Psoriatic arthritis is a chronic condition characterized by inflammation of skin as well as joints. Psoriasis ischronic inflammation of skin.10-30% of people suffering from psoriasis may develop associated inflammation of the joints. Patients exhibiting inflammatory arthritis as well as psoriasis are diagnosed as having psoriatic arthritis.
The Diagnosis of Psoriatic Arthritis
The diagnosis of psoriatic arthritis is made difficult by the fact that there is no fixed rule as to its onset. In most cases, the symptoms of psoriasis appear first, followed by arthritis. However it is not rare for the arthritis symptoms to be manifested first. In this type of arthritis, the joints affected include the tips of fingers and toes, feet and elbows and most commonly the lower spine.
Psoriatic arthritis is a systemic rheumatic disease, where the inflammation is not restricted to only the joints and the skin. It can spread across the system to other organs like the eyes, lungs, heart and kidneys.
Psoriatic Arthritis Symptoms
Psoriatic arthritis symptoms include swelling and pain in the inflamed joints such as the hands and feet, giving them a swollen appearance. Because of spinal inflammation, you often experience stiffness as well as burning lower back pain and buttock pain.
Inflammation of tendons in the heel (called Achilles tendonitis) commonly occurs in psoriatic arthritis, making it extremely painful to walk or climb stairs. Inflammation of lungs and heart can occur, causing shortness of breath. Acne and nail changes occur in 80% of patients.
In fact nail changes occur rarely in patients diagnosed with only psoriasis. So it may be considered as a fairly good indicator of existence of psoriatic arthritis.

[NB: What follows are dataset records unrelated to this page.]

Lemma visitParameters_TSD_keeps (R : Builder -> Builder -> Prop) (HR : Stable R)
    (sg : Signature) (ps : list Type_) (i : nat) :
  keeps R (TSDBuilder.visitParameters sg i ps).
Proof.
  revert i. induction ps as [|p ps IH]; intros i this this' H; simpl in H.
  - injection H as <-. apply (stable_refl _ HR).
  - split_runs. apply IH in H. stable_chain R HR this.
Qed.

Ltac use_keeps R HR ve Hm :=
  repeat match goal with
    | E : forValues ve _ _ = Ok _ |- _ =>
        apply (forValues_keeps R HR) in E; [| now apply Hm]
    | E : IDLBuilder.visitParameters _ _ _ _ = Ok _ |- _ =>
        apply (visitParameters_IDL_keeps R HR) in E
    | E : TSDBuilder.visitParameters _ _ _ _ = Ok _ |- _ =>
        apply (visitParameters_TSD_keeps R HR) in E
    end.

(** Close a goal [guarded R element method] after the run was split. *)
Ltac guarded_finish R HR element this :=
  solve [ left; split; [first [assumption | reflexivity] | reflexivity]
        | right; split;
          [ first [assumption | reflexivity]
          | stable_chain R HR (seen_add element this) ] ].

Lemma guarded_keeps (R : Builder -> Builder -> Prop) (HR : Stable R)
    (element : Element) (method : Builder -> Result Builder) :
  guarded R element method -> keeps R method.
Proof.
  intros Hg this this' H. destruct (Hg _ _ H) as [[_ ->] | [_ Hrel]].
  - apply (stable_refl _ HR).
  - apply (stable_trans _ HR _ (seen_add element this)); [| exact Hrel].
    apply (stable_seen_add _ HR), (stable_refl _ HR).
Qed.

Section Visitors_keep.
Variable R : Builder -> Builder -> Prop.
Variable HR : Stable R.
Variable ve : Element -> Builder -> Result Builder.
Variable element : Element.

Lemma IDL_visitGlobal_guarded : guarded R element (IDLBuilder.visitGlobal element).
Proof.
  intros this this' H. unfold IDLBuilder.visitGlobal in H.
  split_runs; guarded_finish R HR element this.
Qed.

Lemma IDL_visitEnumValue_keeps (name : string) (member : Element) :
  keeps R (IDLBuilder.visitEnumValue name member).
Proof.
  intros this this' H. unfold IDLBuilder.visitEnumValue in H.
  split_runs; stable_chain R HR this.
Qed.

Lemma IDL_visitEnum_guarded :
  members_keep R ve element -> guarded R element (IDLBuilder.visitEnum ve element).
Proof.
  intros Hm this this' H. unfold IDLBuilder.visitEnum in H.
  split_runs; try guarded_finish R HR element this.
  match goal with
  | E1 : forEntries IDLBuilder.visitEnumValue _ _ = Ok _,
    E2 : forValues _ _ _ = Ok _ |- _ =>
      apply (forEntries_preserves R) in E1;
        [| apply (stable_refl _ HR) | apply (stable_trans _ HR)
         | apply Forall_forall; intros [??] _; apply IDL_visitEnumValue_keeps ];
      apply (forValues_keeps R HR) in E2
  end.
  - guarded_finish R HR element this.
  - eapply Forall_impl; [now apply Hm|].
    intros [name member] Hve. unfold keeps in *. simpl in *.
    intros b b' Hrun.
    destruct (kind member); try (now apply Hve);
      injection Hrun as <-; apply (stable_refl _ HR).
Qed.

Lemma IDL_visitFunction_guarded :
  members_keep R ve element ->
  guarded R element (IDLBuilder.visitFunction ve element).
Proof.
  intros Hm this this' H. unfold IDLBuilder.visitFunction in H.
  split_runs; use_keeps R HR ve Hm; guarded_finish R HR element this.
Qed.

Lemma IDL_visitClass_guarded : guarded R element (IDLBuilder.visitClass element).
Proof.
  intros this this' H. unfold IDLBuilder.visitClass in H.
  split_runs; guarded_finish R HR element this.
Qed.
Definition getStatus : proc Status :=
  send_fn FUNCTIONS.STATUS_GET []
    (λ response,
       match response with
       | None => Reject TypeError
       | Some buf =>
           match Buffer.readUInt16LE buf 0 with
           | Throw e => Reject e
           | Ok coolerCycles =>
               match Buffer.readUInt16LE buf 2 with
               | Throw e => Reject e
               | Ok powerCycles =>
                   match Buffer.readUInt32LE buf 4 with
                   | Throw e => Reject e
                   | Ok time => Return (MkStatus coolerCycles powerCycles time)
                   end
               end
           end
       end).

Definition invertImage : proc (option (list Z)) :=
  send_fn FUNCTIONS.INVERT_IMAGE [] Return.

Definition setBrightness (delta : Z) : proc (option (list Z)) :=
  send_fn (if decide (delta > 0) then FUNCTIONS.BRIGHTNESS_UP
           else FUNCTIONS.BRIGHTNESS_DOWN) [] Return.

Definition setCooler (enabled : bool) : proc (option (list Z)) :=
  send_fn (if enabled then FUNCTIONS.COOLER_ON else FUNCTIONS.COOLER_OFF)
          [] Return.

Definition setContrast (delta : Z) : proc (option (list Z)) :=
  send_fn (if decide (delta > 0) then FUNCTIONS.CONTRAST_UP
           else FUNCTIONS.CONTRAST_DOWN) [] Return.

Definition toggleColorBar (enabled : bool) : proc (option (list Z)) :=
  send_fn (if enabled then FUNCTIONS.COLOR_BAR_ON else FUNCTIONS.COLOR_BAR_OFF)
          [] Return.

Definition toggleFreezeFrame : proc (option (list Z)) :=
  send_fn FUNCTIONS.FREEZE_FRAME [] Return.

Definition toggleOSD (enabled : bool) : proc (option (list Z)) :=
  send_fn (if enabled then FUNCTIONS.OSD_ON else FUNCTIONS.OSD_OFF) [] Return.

Psoriatic Arthritis Treatment
Psoriatic arthritis treatment is currently restricted to managing the symptoms and improving the quality of life as the specific cause for the condition remains unknown. Research indicates that there is a strong genetic basis for the incidence of psoriatic arthritis.
To relieve pain and inflammation, NSAIDs are prescribed. Severe inflammation in the eye or the chest requires corticosteroid injection in the affected area to prevent long term damage or a life threatening condition. The use of immune suppressants and DMARDs (Disease Modifying Anti Rheumatic Drugs) are recommended in psoriatic arthritis treatment as they tackle systemic inflammation and relieve symptoms of both psoriasis and arthritis.
TNF (Tumor Necrosis Factor) inhibitors that work by inhibiting synthesis of proteins that cause inflammation are now being used in psoriatic arthritis. All these medications have potentially significant side effects on long term use and should be taken only after consulting your doctor.
The benefits of exercise for improving flexibility of joints cannot be overstated. Exercise regularly to keep the pain of psoriatic arthritis under check. And exercise helps you feel good too.